Bride (Ali Hazelwood) by Ali Hazelwood



            “Or of a chicken coop, if you ask me.” I bite my lower lip, mulling it over. “Who is Ana’s father?”

            “My mother never told me. My impression is that he already had a family, and that when she attempted to mention Ana to him, he . . .”

            “Didn’t believe her?”

            “Yeah.”

            “Can’t blame him. So, going back to Serena. Aside from you, only Juno, Cal, and Mick know about Ana. Could any of them . . . ?” I give him a long, pregnant look that will hopefully tell him what I’m not planning to voice.

            He shakes his head and starts cutting the sandwich out of its crusts. I follow the rhythm, mesmerized by his graceful hands, and recall that this is something Serena used to prefer for her food when we were . . . younger than Lowe, for sure. I would not have thought a big bad wolf would be this picky.

            “Not to be a discord sower, and I promise this is only marginally related to Juno’s hankering for carving my organs out, but maybe you should investigate the possibility that one of them tattled you out.”

            “I did. Despite them having risked their lives for me a dozen times over.” He says it angrily, like it was sour and painful, something he’s ashamed of, and a thought hits me: that maybe Lowe is the kind of leader who measures his strength not by the battles he wins, but by the trust he is able to accord to others. There is something about him, about the way he commands, that manages to be at once pragmatic and idealistic.

            He sets the crusts aside and leans his palms on the table once more, leveling with me. “I asked. They’re not involved, and they haven’t told anyone.”

            “Okay, yes, but. There is this thing people sometimes do, which you guys may not have a term for. The Vampyres call it lying.”

            His look is withering. “I’d be able to tell if they were betraying me.”

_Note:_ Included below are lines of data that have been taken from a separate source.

(* ===== verification/JournalTxn.v ===== *)
(** * Transactions

    The shadow table of an open transaction stands for the sector writes made so
    far: reading through it gives what the disk would hold had they been made
    directly, and its checkpoint writes produce exactly that disk. *)

From S2P Require Import Prelude Journal JournalDisk JournalCrash.
Local Open Scope Z_scope.

#[local] Arguments Nat.add : simpl never.
#[local] Arguments Nat.mul : simpl never.

Lemma find_loop_spec n i lbas lba :
  (i + n <= length lbas)%nat ->
  exists r, find_loop n i lbas lba = Done r /\
    match r with
    | Some k => (i <= k < i + n)%nat /\ lbas !! k = Some lba
    | None => forall k, (i <= k < i + n)%nat -> lbas !! k <> Some lba
    end.
Proof.
  revert i. induction n as [|n IH]; intros i Hl; simpl.
  { exists None. split; [done|]. intros k Hk. lia. }
  destruct (lookup_lt_is_Some_2 lbas i) as [l Hli]; [lia|].
  rewrite (index_at Hli). simpl. destruct (Z.eqb_spec l lba) as [->|Hne].
  - exists (Some i). split; [done|]. split; [lia|done].
  - destruct (IH (S i)) as (r & -> & Hr); [lia|]. exists r. split; [done|].
    destruct r as [k|]; [split; [lia|by apply Hr]|].
    intros k Hk. destruct (decide (k = i)) as [->|]; [congruence|apply Hr; lia].
Qed.

(** The checkpoint writes a shadow stands for. *)
Definition shadow_writes (d : Dev) (js : JournalState) : list (Z * list Z) :=
  target_writes d (targets_absolute js) (shadow_count js) (shadow_lba js) (shadow_data js).

Lemma shadow_writes_lookup d js i l s :
  (i < shadow_count js)%nat -> shadow_lba js !! i = Some l -> shadow_data js !! i = Some s ->
  shadow_writes d js !! i = Some (phys d (targets_absolute js) l, s).
Proof.
  intros Hi Hl Hs. unfold shadow_writes, target_writes. apply lookup_zip_with_Some.
  exists l, s. rewrite !lookup_take_lt by lia. done.
Qed.

Lemma shadow_writes_fst d js :
  shadow_ok js ->
  (shadow_writes d js).*1 = phys d (targets_absolute js) <$> take (shadow_count js) (shadow_lba js).
Proof.
  intros [Hl Hd Hc _ _ _]. unfold shadow_writes, target_writes.
  assert (Hlen : length (take (shadow_count js) (shadow_lba js)) =
                 length (take (shadow_count js) (shadow_data js))) by (rewrite !length_take; lia).
  revert Hlen. generalize (take (shadow_count js) (shadow_lba js)).
  generalize (take (shadow_count js) (shadow_data js)). intros data lbas. revert data.
  induction lbas as [|l lbas IH]; intros [|s data] Hlen; csimpl in *; [done|done|lia|].
  f_equal. apply IH. lia.
Qed.

Lemma phys_inj d ab l l' : is_u32 l -> is_u32 l' -> phys d ab l = phys d ab l' -> l = l'.
Proof.
  unfold phys, is_u32, wrap32. intros Hl Hl'. destruct ab; [done|]. intros E.
  assert (Hd : (l - l') mod 4294967296 = 0).
  { replace (l - l') with ((l + partition_offset d) - (l' + partition_offset d)) by lia.
    rewrite Zminus_mod, E, Z.sub_diag. done. }
  apply Z.mod_divide in Hd as [q Hq]; [|done]. lia.
Qed.

(** A sector as the transaction sees it. *)
Definition view (d : Dev) (js : JournalState) : Z -> list Z := puts (shadow_writes d js) (sectors d).

Lemma puts_insert W f i a s0 s x :
  W !! i = Some (a, s0) -> NoDup W.*1 ->
  puts (<[i := (a, s)]> W) f x = upd (puts W f) a s x.
Proof.
  revert f i. induction W as [|[b t] W IH]; intros f [|i] Hi Hnd; csimpl in *; [done|done| |].
  - apply NoDup_cons in Hnd as [Hn _]. injection Hi as -> ->. unfold upd at 2.
    destruct (Z.eqb_spec x a) as [->|Hx].
    + rewrite puts_notin by done. unfold upd. by rewrite Z.eqb_refl.
    + destruct (decide (x ∈ W.*1)); [by apply puts_in|]. rewrite !puts_notin by done.
      unfold upd. by destruct (Z.eqb_spec x a).
  - apply NoDup_cons in Hnd as [_ Hnd]. by apply IH.
Qed.

(** One sector goes into the shadow, or the table is full. *)
Lemma shadow_put js cur s :
  shadow_ok js -> is_u32 cur -> length s = SECTOR_SIZE ->
  (exists js', shadow_ok js' /\
     targets_absolute js' = targets_absolute js /\ depth js' = depth js /\ seq js' = seq js /\
     journal_start_lba js' = journal_start_lba js /\
     (forall d, journal_region_usable js' d = journal_region_usable js d) /\
     (0 < shadow_count js')%nat /\
     (forall d f x, puts (shadow_writes d js') f x =
                    upd (puts (shadow_writes d js) f) (phys d (targets_absolute js) cur) s x) /\
     (forall i ss lba, wrap32 (lba + Z.of_nat i) = cur ->
        write_loop i (s :: ss) js lba = write_loop (S i) ss js' lba)) \/
  (shadow_count js = MAX_TXN_BLOCKS /\ (cur ∉ shadow_lba js) /\
   find_shadow js cur = Done None).
Proof.
  intros Hok Hcur Hs. pose proof Hok as [Hl Hd Hc Hu Hnd Hsz].
  destruct (find_loop_spec (shadow_count js) 0 (shadow_lba js) cur) as (r & Hfind & Hr); [lia|].
  destruct r as [idx|].
  - left. destruct Hr as [Hidx Hli].
    destruct (lookup_lt_is_Some_2 (shadow_data js) idx) as [s0 Hs0]; [lia|].
    exists (set_shadow (shadow_count js) (shadow_lba js) (<[idx := s]> (shadow_data js)) js).
    split; [|do 5 (split; [done|]); split; [simpl; lia|split]].
    + split; simpl; try done; [by rewrite length_insert|]. by apply Forall_insert.
    + intros d f x. assert (E : shadow_writes d (set_shadow (shadow_count js) (shadow_lba js)
          (<[idx := s]> (shadow_data js)) js) =
        <[idx := (phys d (targets_absolute js) cur, s)]> (shadow_writes d js)).
      { unfold shadow_writes, target_writes. simpl. rewrite take_insert_lt by lia.
        rewrite (insert_zip_with (fun l s => (phys d (targets_absolute js) l, s)) _ _ idx cur s).
        rewrite (list_insert_id (take (shadow_count js) (shadow_lba js)) idx cur); [done|].
        by rewrite lookup_take_lt by lia. }
      rewrite E. apply (puts_insert _ _ _ _ s0); [by apply shadow_writes_lookup; [lia|..]|].
      rewrite shadow_writes_fst by done. apply NoDup_fmap_2_strong; [|done].
      intros l l' Hin Hin'. apply phys_inj; (eapply Forall_forall; [exact Hu|by eapply take_elem]).
    + intros i ss lba E.
      cbn [write_loop]. rewrite E. unfold find_shadow. rewrite Hfind. osimpl.
      rewrite store_Done by lia. done.
  - assert (Hnot : cur ∉ take (shadow_count js) (shadow_lba js)).
    { intros [k Hk]%list_elem_of_lookup. apply lookup_take_Some in Hk as [Hk Hlt].
      apply (Hr k); [lia|done]. }
    destruct (decide (MAX_TXN_BLOCKS <= shadow_count js)%nat) as [Hfull|Hroom].
    { right. split; [lia|]. split; [|done]. by rewrite take_ge in Hnot by lia. }
    left. set (n := shadow_count js) in *.
    exists (set_shadow (S n) (<[n := cur]> (shadow_lba js)) (<[n := s]> (shadow_data js)) js).
    split; [|do 5 (split; [done|]); split; [simpl; lia|split]].
    + split; simpl; [by rewrite length_insert|by rewrite length_insert|lia|by apply Forall_insert| |
                     by apply Forall_insert].
      rewrite (take_S_r _ _ cur) by (apply list_lookup_insert_eq; lia).
      rewrite take_insert_ge by lia. apply NoDup_app. split; [done|]. split; [|apply NoDup_singleton].
      intros y Hy ->%list_elem_of_singleton. done.
    + intros d f x. unfold shadow_writes, target_writes. simpl. fold n.
      rewrite (take_S_r _ _ cur) by (apply list_lookup_insert_eq; lia).
      rewrite (take_S_r (<[n := s]> (shadow_data js)) _ s) by (apply list_lookup_insert_eq; lia).
      rewrite !take_insert_ge by lia. rewrite zip_with_app by (rewrite !length_take; lia).
      by rewrite puts_app.
    + intros i ss lba E.
      cbn [write_loop]. rewrite E. unfold find_shadow. fold n. rewrite Hfind. osimpl.
      replace (MAX_TXN_BLOCKS <=? n)%nat with false by lia.
      ostore. by rewrite store_Done by lia.
Qed.

Lemma puts_ext W f g x : (forall y, f y = g y) -> puts W f x = puts W g x.
Proof.
  intros E. destruct (decide (x ∈ W.*1)); [by apply puts_in|]. by rewrite !puts_notin.
Qed.

(** The journal's own fields, which a transaction's writes leave alone. *)
Definition same_config (js js' : JournalState) : Prop :=
  targets_absolute js' = targets_absolute js /\ depth js' = depth js /\ seq js' = seq js /\
  journal_start_lba js' = journal_start_lba js /\
  forall d, journal_region_usable js' d = journal_region_usable js d.

Lemma same_config_trans js1 js2 js3 : same_config js1 js2 -> same_config js2 js3 -> same_config js1 js3.
Proof.
  intros (A1 & B1 & C1 & D1 & E1) (A2 & B2 & C2 & D2 & E2).
  unfold same_config. do 4 (split; [congruence|]). intros d. by rewrite E2.
Qed.

(** The writes a call makes, sector by sector. *)
Fixpoint call_writes (d : Dev) (ab : bool) (lba : Z) (i : nat) (ss : list (list Z)) : list (Z * list Z) :=
  match ss with
  | [] => []
  | s :: ss' => (phys d ab (wrap32 (lba + Z.of_nat i)), s) :: call_writes d ab lba (S i) ss'
  end.

(** A write call inside a transaction takes effect up to the point where a new sector
    finds the table full. *)
Lemma shadow_write_spec ss i js lba :
  shadow_ok js -> Forall (fun s => length s = SECTOR_SIZE) ss ->
  exists k ok js', write_loop i ss js lba = Done (ok, js') /\ shadow_ok js' /\ same_config js js' /\
    (if ok : bool then k = length ss
     else (k < length ss)%nat /\ shadow_count js' = MAX_TXN_BLOCKS /\
          (wrap32 (lba + Z.of_nat (i + k)) ∉ shadow_lba js')) /\
    (forall d f x, puts (shadow_writes d js') f x =
       puts (call_writes d (targets_absolute js) lba i (take k ss)) (puts (shadow_writes d js) f) x).
Proof.
  revert i js. induction ss as [|s ss IH]; intros i js Hok Hsz.
  { exists 0%nat, true, js. done. }
  inversion Hsz as [|? ? Hs Hss]. subst.
  destruct (shadow_put js (wrap32 (lba + Z.of_nat i)) s Hok (wrap32_u32 _) Hs)
    as [(js1 & Hok1 & A & B & C & D & E & _ & Hput & Hstep)|(Hfull & Hnot & Hnone)].
  - destruct (IH (S i) js1 Hok1 Hss) as (k & ok & js' & Ew & Hok' & Hcfg & Hk & Heff).
    exists (S k), ok, js'. rewrite Hstep by done. split; [done|]. split; [done|].
    split; [eapply same_config_trans; [|done]; done|]. split.
    + destruct ok; [simpl; lia|]. destruct Hk as (Hk & Hc & Hn). split; [simpl; lia|].
      split; [done|]. by replace (i + S k)%nat with (S i + k)%nat by lia.
    + intros d f x. rewrite Heff, A. cbn [take call_writes]. simpl. apply puts_ext.
      intros y. apply Hput.
  - exists 0%nat, false, js. cbn [write_loop]. rewrite Hnone. osimpl. rewrite Hfull.
    replace (MAX_TXN_BLOCKS <=? MAX_TXN_BLOCKS)%nat with true by lia.
    split; [done|]. split; [done|]. split; [done|]. split; [|done]. simpl. split; [lia|].
    split; [done|]. by rewrite Nat.add_0_r.
Qed.

(** Reading inside a transaction reads the view. *)
Lemma shadow_read_spec n i js lba d :
  good d -> shadow_ok js -> targets_absolute js = false ->
  read_loop n i js lba d =
    Done (true, (fun j => view d js (phys d false (wrap32 (lba + Z.of_nat j)))) <$> List.seq i n).
Proof.
  intros Hg Hok Hab. pose proof Hok as [Hl Hd Hc Hu Hnd Hsz]. revert i.
  induction n as [|n IH]; intros i; [done|]. cbn [read_loop].
  set (cur := wrap32 (lba + Z.of_nat i)).
  destruct (find_loop_spec (shadow_count js) 0 (shadow_lba js) cur) as (r & Hfind & Hr); [lia|].
  unfold find_shadow. rewrite Hfind. osimpl. destruct r as [idx|].
  - destruct Hr as [Hidx Hli]. destruct (lookup_lt_is_Some_2 (shadow_data js) idx) as [s Hs]; [lia|].
    oindex Hs. rewrite IH. osimpl. csimpl. fold cur.
    assert (Hv : view d js (phys d false cur) = s); [|by rewrite Hv]. unfold view.
    pose proof (shadow_writes_lookup d js idx cur s ltac:(lia) Hli Hs) as Hw. rewrite Hab in Hw.
    rewrite <- (list_insert_id _ _ _ Hw). rewrite (puts_insert _ _ _ _ s); [|done|].
    + unfold upd. by rewrite Z.eqb_refl.
    + rewrite shadow_writes_fst by done. apply NoDup_fmap_2_strong; [|done].
      intros l l' Hin Hin'. apply phys_inj; (eapply Forall_forall; [exact Hu|by eapply take_elem]).
  - unfold blockdev_read_sectors. cbn [dispatch_read]. rewrite Hg. osimpl. rewrite IH. osimpl.
    csimpl. fold cur. unfold view. rewrite puts_notin; [done|].
    rewrite shadow_writes_fst, Hab by done. intros (l & E & Hin)%list_elem_of_fmap.
    apply phys_inj in E; [|apply wrap32_u32|eapply Forall_forall; [exact Hu|by eapply take_elem]].
    apply list_elem_of_lookup in Hin as [k Hk]. apply lookup_take_Some in Hk as [Hk Hlt].
    apply (Hr k); [lia|]. by rewrite Hk, E.
Qed.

            “Is this the smell-a-lie thing? Does it really work?”

            This time he’s less impressed by my knowledge of Were secrets. Perhaps because they aren’t secrets at all. “Not always. But scent changes with feelings. And feelings change with behavior.”

            I scowl. “I still can’t believe you knew Max was lying all along and still put a guard on me.”

            “I put a guard on you for your safety.”

            “Oh.” He did? I had not considered that. It takes a long second for my assessment of the last five days to adjust, and . . . Oh, indeed. “I can take care of myself.”

            “Against a young Were with no combat training, yes. Against someone like me, doubtful.”

            I could scoff and be offended, but I like to think that I know my limits. “Does it build up?”

            “What?”

            “The odor. Just wondering if that’s why I smell like fish soup to you. Have I lied too much in my life?”

            It’s a genuine question, but Lowe sighs deeply and leaves me hanging. He puts the food back in the fridge, with one glaring exception: the peanut butter. My gluttonous brain must be strained by the biological possibility of Were-Humans, because it dispatches my hand to scoop up a little glob from the rim, right to my lips, and it’s been so long, it’s so fucking good—

            “What the hell?”

            I open my eyes. Lowe stares curiously at the way I’m suckling on my index finger.

            “Did you just eat?”

            “No.” I flush, mortified. “No,” I repeat, but the peanut butter sticks to the roof of my mouth, garbling the syllable.

            “I was told Vampyres don’t eat food.”

            I can’t remember the last time I felt this degree of embarrassment. “Serena made me,” I blurt out.

            Lowe glances around, to the zero number of Serenas in sight.

            “Not now. But she made me try it for the first time.” I wipe my finger off on my shirt. Humiliating. “The ensuing addiction was all mine,” I concede with a mumble.